Obwohl die Position der Turkia bereits seit mehreren Jahren bekannt ist, gab es bislang nur wenige kommerzielle Touren, die das Wrack zum Ziel hatten. Alleine schon die vierzehnstündige Anfahrt kann mühselig werden. Sie führt von der Touristenregion Hurghada strikt nach Norden und gegen die zumeist aus dieser Richtung kommenden Wellen.

Bei schlechtem Wetter ist das ein einziges Stampfen und Kämpfen, immer mit Blick auf den in dichtem Abstand vorbeiführenden Schiffsverkehr. Dafür werden die Taucher vor Ort mit Tauchgängen belohnt, wie es sie weltweit in wärmeren Gewässern nur noch selten gibt. Die große Zeit der spektakulären Wrackentdeckungen, sie ist vorbei und die interessanten Relikte, die allgemein bekannt sind, sind oftmals zu bedeutenden Wirtschaftsfaktoren geworden – gerade in Ägypten.

Das merkt man auch am Verhalten vieler Veranstalter. Der eine versucht, in Interviews und Stellungnahmen den Eindruck zu erwecken, er hätte das Wrack gefunden und sei somit der Einzige, der die Position kenne. Andere springen wie wild auf den gerade anfahrenden Zug auf, in der Hoffnung, ihr Stückchen vom Kuchen abzubekommen. Dabei hat der britische Wrackexperte Peter Collings das Schiff längst in einem E-Book beschrieben, kostenlos downloadbar für jedermann (Anm.Redaktion: Zusatzinfo Dez 2015: Die Seite ist aktuell nicht verfügbar, einen Ersatz konnten wir bisher nicht finden).
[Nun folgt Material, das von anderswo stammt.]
(** [newComputeServiceConfig]. *)
Definition newComputeServiceConfig (account : Types.NamespacedName)
  (service : azureServiceClientCreate) (credentials : azureAccountConfig)
  : option computeService * option error :=
  let subscription := Crd.SubscriptionID (credential credentials) in
  match networkInterfaces service subscription with
  | Some err => (None, Some (clientError "compute" account err))
  | None =>
  match securityGroups service subscription with
  | Some err => (None, Some (clientError "security-groups" account err))
  | None =>
  match applicationSecurityGroups service subscription with
  | Some err => (None, Some (clientError "application-security-groups" account err))
  | None =>
  match resourceGraph service with
  | Some err => (None, Some (clientError "resource-graph" account err))
  | None =>
  match virtualNetworks service subscription with
  | Some err => (None, Some (clientError "virtual networks" account err))
  | None =>
      (Some {| config := {| account := account; resourcesCache := None;
                            credentials := credentials; computeFilters := ∅ |};
               inventoryStats := zeroStats;
               selectors := ∅ |}, None)
  end end end end end.

(** [getCachedVirtualMachines] returns virtualMachines from the cache for the
    subscription.  [order] is the order in which Go ranges over the
    [virtualMachines] map of the snapshot. *)
Definition getCachedVirtualMachines (computeCfg : computeServiceConfig)
  (order : list (string * virtualMachineTable)) : list virtualMachineTable :=
  match GetSnapshot (resourcesCache computeCfg) with
  | None => []
  | Some snapshot => map snd order
  end.

(** [getManagedVnetIDs] returns vnetIDs of vnets containing managed vms. *)
Definition getManagedVnetIDs (computeCfg : computeServiceConfig) : gset string :=
  match GetSnapshot (resourcesCache computeCfg) with
  | None => ∅
  | Some snapshot => vnetIDs snapshot
  end.

Fixpoint rangeManagedVnets (vnets : list VirtualNetwork)
  (vnetCopy : gmap string VirtualNetwork) : Outcome (gmap string VirtualNetwork) :=
  match vnets with
  | [] => Done vnetCopy
  | vnet :: rest =>
      match vnetID vnet with
      | None => Panic "invalid memory address or nil pointer dereference"
      | Some id => rangeManagedVnets rest (<[strings_ToLower id := vnet]> vnetCopy)
      end
  end.

(** [getManagedVnets] returns vnets containing managed vms. *)
Definition getManagedVnets (computeCfg : computeServiceConfig)
  : Outcome (gmap string VirtualNetwork) :=
  match GetSnapshot (resourcesCache computeCfg) with
  | None => Done ∅
  | Some snapshot => rangeManagedVnets (vnets snapshot) ∅
  end.

(** [getVnetPeers]: nil without a snapshot, else the peers of the vnet, the
    empty slice when it has none. *)
Definition getVnetPeers (computeCfg : computeServiceConfig) (vnetID : string)
  : option (list (list string)) :=
  match GetSnapshot (resourcesCache computeCfg) with
  | None => None
  | Some snapshot => Some (default [] (vnetPeers snapshot !! vnetID))
  end.

(** [AddResourceFilters]. *)
Definition AddResourceFilters (svc : computeService) (selector : CloudEntitySelector)
  : computeService * option error :=
  let computeCfg := config svc in
  let subscriptionIDs := [Crd.SubscriptionID (credential (credentials computeCfg))] in
  let tenantIDs := [Crd.TenantID (credential (credentials computeCfg))] in
  let locations := [region (credentials computeCfg)] in
  match convertSelectorToComputeQuery selector subscriptionIDs tenantIDs locations with
  | (filters, true) =>
      let key := selectorNamespace selector +:+ "/" +:+ selectorName selector in
      ({| config := {| account := account computeCfg;
                       resourcesCache := resourcesCache computeCfg;
                       credentials := credentials computeCfg;
                       computeFilters := <[key := filters]> (computeFilters computeCfg) |};
          inventoryStats := inventoryStats svc;
          selectors := <[key := selector]> (selectors svc) |}, None)
  | (_, false) => (svc, Some "error creating resource query filters")
  end.

(** The key [AddResourceFilters] files a selector under. *)
Definition selectorKey (selector : CloudEntitySelector) : string :=
  selectorNamespace selector +:+ "/" +:+ selectorName selector.

(** The filters and the selector copies go together: the two maps have the
    same keys, and every selector is filed under its own key. *)
Definition selectorsConsistent (svc : computeService) : Prop :=
  dom (computeFilters (config svc)) = dom (selectors svc)
  ∧ ∀ key selector, selectors svc !! key = Some selector → selectorKey selector = key.

(** [RemoveResourceFilters]. *)
Definition RemoveResourceFilters (svc : computeService)
  (selectorNamespacedName : Types.NamespacedName) : computeService :=
  let computeCfg := config svc in
  let key := Types.String_ selectorNamespacedName in
  {| config := {| account := account computeCfg;
                  resourcesCache := resourcesCache computeCfg;
                  credentials := credentials computeCfg;
                  computeFilters := delete key (computeFilters computeCfg) |};
     inventoryStats := inventoryStats svc;
     selectors := delete key (selectors svc) |}.

(** [GetInventoryStats]. *)
Definition GetInventoryStats (svc : computeService) : CloudServiceStats :=
  inventoryStats svc.

(** [ResetInventoryCache]. *)
Definition ResetInventoryCache (svc : computeService) : computeService :=
  let computeCfg := config svc in
  {| config := {| account := account computeCfg;
                  resourcesCache := UpdateSnapshot (resourcesCache computeCfg) None;
                  credentials := credentials computeCfg;
                  computeFilters := computeFilters computeCfg |};
     inventoryStats := ResetInventoryPollStats (inventoryStats svc);
     selectors := selectors svc |}.

(** The [for _, value := range computeCfg.selectors] loop of
    [UpdateServiceConfig], over the selectors in the order of the range. *)
Fixpoint rangeSelectors (svc : computeService) (values : list CloudEntitySelector)
  : computeService * option error :=
  match values with
  | [] => (svc, None)
  | value :: rest =>
      match AddResourceFilters svc value with
      | (svc', Some err) => (svc', Some err)
      | (svc', None) => rangeSelectors svc' rest
      end
  end.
Dass sich an der 1909 als "Livorno" vom Stapel gelaufenen Turkia wiederholt, was an anderen Schiffswracks passierte, gilt jedoch als unwahrscheinlich. Anders als die Thistlegorm ist sie aufgrund der langen Anfahrt nur mittels einer mehrtägigen Tauchsafari erreichbar. Sonst würde ihr wohl das gleiche Schicksal drohen, wie dem viel bekannteren Frachter am Sinai: Heimgesucht von Tauchermassen, die vernichten, was sie anfangs liebten.